Beyond an amicable demeanor, St. Louis hospitality means acknowledging the value of customers’ hard-earned dollars.
“You’re in our home,” Tran said. “We want to remember people’s names, we want to let you know we appreciate you. That is the epitome of St. Louis.”
By Nalic’s accounts, the city’s culinary scene has moved away from its once insular and competitive feel.
“We’re a cool, badass, supportive city, and we love it and want it to be better — and the only way we know how to do it is to be on each others’ side and build it up together,” she said.
Keefe recalled a difficult time sourcing almond flour for a macaron ice cream sandwich recipe before she teamed up with a local pastry chef to make a wholesale purchase. Nalic, who will open a permanent location for Balkan Treat Box in the coming months, said a lot went wrong leading up to her food truck’s launch and credited the food community for helping her team bootstrap the business. “We would not be open had it not been for our local food scene,” she added.

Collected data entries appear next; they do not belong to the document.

(** A callback that is not counted is that of the timer of a common queue. *)
Lemma internal_timer p c b :
  at_rest b → callback_at b p = Some c → has EVLIST_INTERNAL (evcb_flags c) = true →
  ∃ x, p = of_event x ∧ ctl_timer b x.
Proof.
  intros [[Hok _ _ _] [Hl _]] Hp Hi. destruct p as [x|k]; cbn in Hp.
  - destruct (evs b !! x) as [e|] eqn:Hx; [|done]. injection Hp as <-. exists x. split; [done|].
    apply (lv_timers _ Hl x e Hx). by right.
  - destruct (bo_alone _ (bo_items _ Hok) k c Hp). congruence.
Qed.

Lemma process_one_ok p c count b :
  at_rest b → callback_at b p = Some c → has EVLIST_ACTIVE (evcb_flags c) = true →
  wp (process_one mm backend fdinfo_len clock user p count) b (λ r b', rests b b' ∧
    if has EVLIST_INTERNAL (evcb_flags c)
    then r = count ∧ ∃ x, ctl_timer b x ∧ active_at b x ∧ ¬ (ctl_timer b' x ∧ active_at b' x)
    else r = count + 1).
Proof.
  intros Hr Hp Ha. unfold process_one. apply wp_bind. eapply wp_mono; [by apply take_active_ok|].
  intros o b1 [-> [c1 [Hr1 Hp1 Hrq Hoff Hid]]]. apply wp_bind, (wp_get_cb p c1); [done|].
  apply wp_bind, wp_modify. set (b2 := with_loop _ b1). assert (Hr2 : rests b1 b2) by (apply rest_loop, Hr1).
  assert (Hp2 : callback_at b2 p = Some c1) by (by destruct p).
  assert (HF : has EVLIST_FINALIZING (evcb_flags c1) = has EVLIST_FINALIZING (evcb_flags c) ∧
    has EVLIST_INTERNAL (evcb_flags c1) = has EVLIST_INTERNAL (evcb_flags c)) by (by destruct Hrq as (_ & _ & ? & ? & _)).
  destruct HF as [HF HI]. apply wp_bind. eapply wp_mono; [apply (call_closure_ok p c1 b2); [apply Hr2|done|done|]|].
  { intros x Hx. rewrite HF. by apply (Hid x). }
  intros a b3 Hr3. apply wp_bind, wp_modify, wp_ret. rewrite HI. set (b4 := with_loop _ b3).
  assert (Hr14 : rests b1 b4) by (eapply rests_trans; [exact Hr2|]; eapply rests_trans; [exact Hr3|]; apply rest_loop, Hr3).
  split; [exact (rests_trans _ _ _ Hr1 Hr14)|]. destruct (has EVLIST_INTERNAL (evcb_flags c)) eqn:Hint; [|done]. split; [done|].
  destruct (internal_timer p c b Hr Hp Hint) as (x & -> & Hct). exists x. split; [done|].
  split; [by apply (active_event b x c)|]. intros [Hct4 Ha4]. destruct (rs_quiet _ _ Hr14 x Hct4 Ha4) as [_ Ha1].
  apply (active_event b1 x c1 Hp1) in Ha1. congruence.
Qed.
(** ** The queues *)

Lemma rest_gettime b (Q : timeval → event_base → Prop) :
  at_rest b → (∀ now b', tv_normal now → rests b b' → Q now b') → wp (gettime clock) b Q.
Proof.
  intros Hr HQ. apply gettime_ok; [done|apply Hr|]. intros now t Hn Hc' _ _. apply HQ; [done|]. by apply rest_time.
Qed.

Lemma clear_cache_ok b : at_rest b → wp clear_time_cache b (λ _ b', rests b b').
Proof. intros Hr. apply wp_modify. by apply rest_time. Qed.

Lemma update_cache_ok nc b : at_rest b → wp (update_time_cache clock nc) b (λ _ b', rests b b').
Proof.
  intros Hr. unfold update_time_cache. apply wp_bind. eapply wp_mono; [by apply clear_cache_ok|].
  intros a b1 Hr1. apply wp_when; intros _; [|done]. apply wp_bind, rest_gettime; [apply Hr1|].
  intros now b2 Hn Hr2. apply wp_modify. eapply rests_trans; [exact Hr1|]. eapply rests_trans; [exact Hr2|].
  apply rest_time; [apply Hr2|done].
Qed.

Lemma past_end_ok cfg endtime count b :
  at_rest b → wp (past_end clock cfg endtime count) b (λ late b', rests b b' ∧ (late = true → is_Some endtime)).
Proof.
  intros Hr. unfold past_end. pose proof (rests_refl _ Hr) as Hr0. destruct endtime as [t|]; [|by apply wp_ret].
  destruct (count =? 0); [by apply wp_ret|].
  apply wp_bind. eapply wp_mono; [by apply update_cache_ok|]. intros a b1 Hr1.
  apply wp_bind, rest_gettime; [apply Hr1|]. intros now b2 _ Hr2. apply wp_ret. split; [exact (rests_trans _ _ _ Hr1 Hr2)|by eexists].
Qed.

Lemma queue_exists b i : 0 <= i < nactivequeues b → ∃ q, queue_at b i = Some q ∧ activequeues b !! Z.to_nat i = Some q.
Proof.
  intros Hi. destruct (lookup_lt_is_Some_2 (activequeues b) (Z.to_nat i)) as [q Hq]; [unfold nactivequeues in Hi; lia|].
  exists q. split; [|done]. unfold queue_at. by rewrite (proj2 (Z.ltb_ge i 0)) by lia.
Qed.

(** What is on a queue is active. *)
Lemma queue_head b i q p :
  base_ok b → activequeues b !! i = Some q → p ∈ q →
  ∃ c, callback_at b p = Some c ∧ has EVLIST_ACTIVE (evcb_flags c) = true ∧ evcb_pri c = Z.of_nat i.
Proof.
  intros Hok Hq Hin. apply (qo_active _ _ _ (bo_queues _ Hok) _ _ Hq) in Hin.
  destruct (callback_at b p) as [c|]; [|done]. cbn in Hin. unfold where_ in Hin. injection Hin as Ha _ Hpri. eauto.
Qed.

(** The timers of the common queues that wait to be called. *)
Definition active_timers (b : event_base) : list nat :=
  filter (λ y, from_option (λ e, has EVLIST_ACTIVE (ev_flags e)) false (evs b !! y) = true)
    (map timeout_event (common_timeout_queues b)).
Definition covers (l : list nat) (b : event_base) : Prop := ∀ y, ctl_timer b y → active_at b y → y ∈ l.

Lemma covers_active b : covers (active_timers b) b.
Proof.
  intros y (ctl & Hin & <-) (e & He & Ha). apply list_elem_of_filter. rewrite He. split; [done|]. by apply list_elem_of_fmap_2.
Qed.

Lemma active_timers_bound b : base_ok b → (length (active_timers b) <= Z.to_nat MAX_COMMON_TIMEOUTS)%nat.
Proof.
  intros Hok. destruct (bo_heap _ Hok) as (hs & _ & Hlo). pose proof (lo_max _ _ _ Hlo) as Hm.
  unfold active_timers. etrans; [apply length_filter|]. rewrite length_map. lia.
Qed.

Lemma covers_quiet l b b' : quiet b b' → covers l b → covers l b'.
Proof. intros Hq Hl y H1 H2. destruct (Hq y H1 H2). by apply Hl. Qed.

Lemma covers_less l b b' x :
  quiet b b' → covers l b → ctl_timer b x → active_at b x → ¬ (ctl_timer b' x ∧ active_at b' x) →
  covers (filter (λ y, y ≠ x) l) b' ∧ (length (filter (λ y, y ≠ x) l) < length l)%nat.
Proof.
  intros Hq Hl Hct Ha Hx. split.
  - intros y H1 H2. apply list_elem_of_filter. split; [intros ->; by apply Hx|by apply (covers_quiet l b b')].
  - pose proof (Hl x Hct Ha) as Hin. apply (length_filter_lt _ l x); [done|by intros []].
Qed.

(** How a pass over a queue ends. *)
Definition pass_ended (i mx : Z) (endtime : option timeval) (count : Z) (r : progress Z) (b' : event_base) : Prop :=
  ∃ c, r = finished c ∧
    (c = -1 ∧ event_break (loop b') = true ∨
     count <= c <= Z.max mx (count + 1) ∧
       (queue_at b' i = Some [] ∨ mx <= c ∨ event_continue (loop b') = true ∨ is_Some endtime)).

Lemma pass_ended_at i mx endtime count c b :
  count <= c <= Z.max mx (count + 1) →
  queue_at b i = Some [] ∨ mx <= c ∨ event_continue (loop b) = true ∨ is_Some endtime →
  pass_ended i mx endtime count (finished c) b.
Proof. intros H1 H2. exists c. split; [done|]. by right. Qed.

Lemma pass_ended_next i mx endtime count count' r b :
  count' = count ∨ count' = count + 1 → count' < mx → pass_ended i mx endtime count' r b → pass_ended i mx endtime count r b.
Proof. intros H Hm (c & -> & Hc). exists c. split; [done|]. destruct Hc as [?|[? ?]]; [by left|right]. split; [lia|done]. Qed.

(** The counts go up, or one timer less is waiting. *)
Definition rounds_left (mx count : Z) (l : list nat) (fuel : nat) : Prop := (Z.to_nat (mx - count) + length l < fuel)%nat.

Lemma round_done p c count b r b' l mx fuel :
  rests b b' → (if has EVLIST_INTERNAL (evcb_flags c)
    then r = count ∧ ∃ x, ctl_timer b x ∧ active_at b x ∧ ¬ (ctl_timer b' x ∧ active_at b' x)
    else r = count + 1) → callback_at b p = Some c →
  covers l b → rounds_left mx count l (S fuel) →
  (r = count ∨ r = count + 1) ∧ (r < mx → ∃ l', covers l' b' ∧ rounds_left mx r l' fuel).
Proof.
  unfold rounds_left. intros Hr H _ Hl Hf. destruct (has EVLIST_INTERNAL (evcb_flags c)).
  - destruct H as [-> (x & Hct & Ha & Hx)]. split; [by left|]. intros _.
    destruct (covers_less l b b' x (rs_quiet _ _ Hr) Hl Hct Ha Hx) as [Hl' Hlen]. eexists. split; [exact Hl'|]. lia.
  - subst r. split; [by right|]. intros Hm. exists l. split; [by eapply covers_quiet, Hl; apply Hr|]. lia.
Qed.

Lemma single_queue_loop_ok cfg fuel i mx endtime count b :
  at_rest b → 0 <= i < nactivequeues b →
  wp (single_queue_loop mm backend fdinfo_len clock user cfg fuel i mx endtime count) b (λ r b', rests b b' ∧
    ∀ l, covers l b → rounds_left mx count l fuel → pass_ended i mx endtime count r b').
Proof.
  revert count b. induction fuel as [|fuel IH]; intros count b Hr Hi; cbn [single_queue_loop].
  { apply wp_ret. split; [by apply rests_refl|]. unfold rounds_left. lia. }
  destruct (queue_exists b i Hi) as (q & Hq & Hqi). apply wp_bind, (wp_lift _ _ q); [done|].
  destruct q as [|p q].
  { apply wp_ret. split; [by apply rests_refl|]. intros l _ _. apply pass_ended_at; [lia|by left]. }
  destruct (queue_head b _ _ p (api_base _ (proj1 Hr)) Hqi) as (c & Hp & Ha & _); [by left|].
  apply wp_bind. eapply wp_mono; [by apply (process_one_ok p c)|]. intros count' b1 [Hr1 Hcount].
  assert (Hdone : ∀ l, covers l b → rounds_left mx count l (S fuel) → (count' = count ∨ count' = count + 1) ∧
    (count' < mx → ∃ l', covers l' b1 ∧ rounds_left mx count' l' fuel)) by (intros l; by apply (round_done p c)).
  apply wp_bind, wp_gets. destruct (event_break (loop b1)) eqn:Hbrk.
  { apply wp_ret. split; [done|]. intros l _ _. exists (-1). split; [done|]. by left. }
  destruct (Z.leb_spec mx count') as [Hmx|Hmx].
  { apply wp_ret. split; [done|]. intros l H1 H2. destruct (Hdone l H1 H2) as [Hc _]. apply pass_ended_at; [lia|by right; left]. }
  assert (Hfin : ∀ b2, rests b b2 → event_continue (loop b2) = true ∨ is_Some endtime →
    wp (mret (finished count')) b2 (λ r b', rests b b' ∧
      ∀ l, covers l b → rounds_left mx count l (S fuel) → pass_ended i mx endtime count r b')).
  { intros b2 Hr2 Hc2. apply wp_ret. split; [done|]. intros l H1 H2. destruct (Hdone l H1 H2) as [Hc _].
    apply pass_ended_at; [lia|by right; right]. }
  apply wp_bind. eapply wp_mono; [apply past_end_ok, Hr1|].
  intros late b2 [Hr2 Hlate]. pose proof (rests_trans _ _ _ Hr1 Hr2) as Hr12.
  destruct late; [apply Hfin; [done|by right; apply Hlate]|]. apply wp_bind, wp_gets.
  destruct (event_continue (loop b2)) eqn:Hcont; [by apply Hfin; [|left]|].
  eapply wp_mono; [apply IH; [apply Hr12|by rewrite (rs_queues _ _ Hr12)]|]. intros r b3 [Hr3 Hend].
  split; [exact (rests_trans _ _ _ Hr12 Hr3)|]. intros l H1 H2. destruct (Hdone l H1 H2) as [Hc Hl'].
  destruct (Hl' Hmx) as (l' & Hcov & Hleft). eapply pass_ended_next; [done|done|].
  apply (Hend l'); [|done]. eapply covers_quiet; [apply Hr2|done].
Qed.

(** Enough for a pass over any queue. *)
Definition enough_fuel (cfg : dispatch_config) (l : list nat) (fuel : nat) : Prop :=
  rounds_left INT_MAX 0 l fuel ∧ rounds_left (max_dispatch_callbacks cfg) 0 l fuel.

Lemma process_queues_ok cfg fuel n i endtime c b :
  at_rest b → 0 <= i → i + Z.of_nat n = nactivequeues b →
  wp (process_queues mm backend fdinfo_len clock user cfg fuel n i endtime c) b (λ r b', rests b b' ∧
    ∀ l, covers l b → enough_fuel cfg l fuel → ∃ c', r = finished c').
Proof.
  revert i c b. induction n as [|n IH]; intros i c b Hr Hi Hn; cbn [process_queues].
  { apply wp_ret. split; [by apply rests_refl|]. intros l _ _. by exists c. }
  destruct (queue_exists b i) as (q & Hq & _); [lia|]. apply wp_bind, (wp_lift _ _ q); [done|].
  destruct q as [|p q]; [apply IH; [done|lia|lia]|]. apply wp_bind, wp_modify. set (b1 := with_loop _ b).
  assert (Hr1 : rests b b1) by by apply rest_loop. apply wp_bind.
  assert (Hw : ∀ mx e, wp (event_process_active_single_queue mm backend fdinfo_len clock user cfg fuel i mx e) b1
    (λ r b', rests b b' ∧ ∀ l, covers l b → rounds_left mx 0 l fuel → ∃ c', r = finished c')).
  { intros mx e. eapply wp_mono; [apply single_queue_loop_ok; [apply Hr1|rewrite (rs_queues _ _ Hr1); lia]|].
    intros r b2 [Hr2 Hend]. split; [exact (rests_trans _ _ _ Hr1 Hr2)|]. intros l Hl Hf.
    destruct (Hend l) as (c' & -> & _); [by eapply covers_quiet, Hl; apply Hr1|done|by exists c']. }
  assert (Hnext : ∀ r b2, rests b b2 → ∀ P : list nat → Prop, (∀ l, covers l b → P l → ∃ c', r = finished c') →
    (∀ l, enough_fuel cfg l fuel → P l) → wp (match r with
      | finished c => if (c <? 0) || (0 <? c) then mret (finished c)
          else process_queues mm backend fdinfo_len clock user cfg fuel n (i + 1) endtime c
      | running => mret running end) b2 (λ r b', rests b b' ∧
      ∀ l, covers l b → enough_fuel cfg l fuel → ∃ c', r = finished c')).
  { intros r b2 Hr2 P HP HPl. destruct r as [c'|].
    2:{ apply wp_ret. split; [done|]. intros l Hl Hf. by apply (HP l Hl), HPl. }
    destruct (_ || _); [apply wp_ret; split; [done|]; intros l _ _; by exists c'|].
    eapply wp_mono; [apply IH; [apply Hr2|lia|rewrite (rs_queues _ _ Hr2); lia]|]. intros r b3 [Hr3 Hend].
    split; [exact (rests_trans _ _ _ Hr2 Hr3)|]. intros l Hl. apply Hend. by eapply covers_quiet, Hl; apply Hr2. }
  destruct (i <? limit_callbacks_after_prio cfg); (eapply wp_mono; [apply Hw|]); intros r b2 [Hr2 Hend];
    (eapply Hnext; [done|exact Hend|]); by intros l [].
Qed.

The local tourism board is also helping to bolster momentum. An entire section of the St. Louis Convention & Visitors Commission website is dedicated to helping visitors navigate the myriad dining opportunities by neighborhood.
According to restaurateurs, the city’s lower cost of living creates more opportunities to experiment with different concepts, while Midwestern culture keeps small businesses rooted in the area.
“We’re a small, tight-knit community with a family-supported feel to it,” Bolyard said.
“Fifteen years ago, I’d ask, ‘Where the hell are we going to eat?’” Tran said. “Now I’m saying the same thing but it has a different meaning.”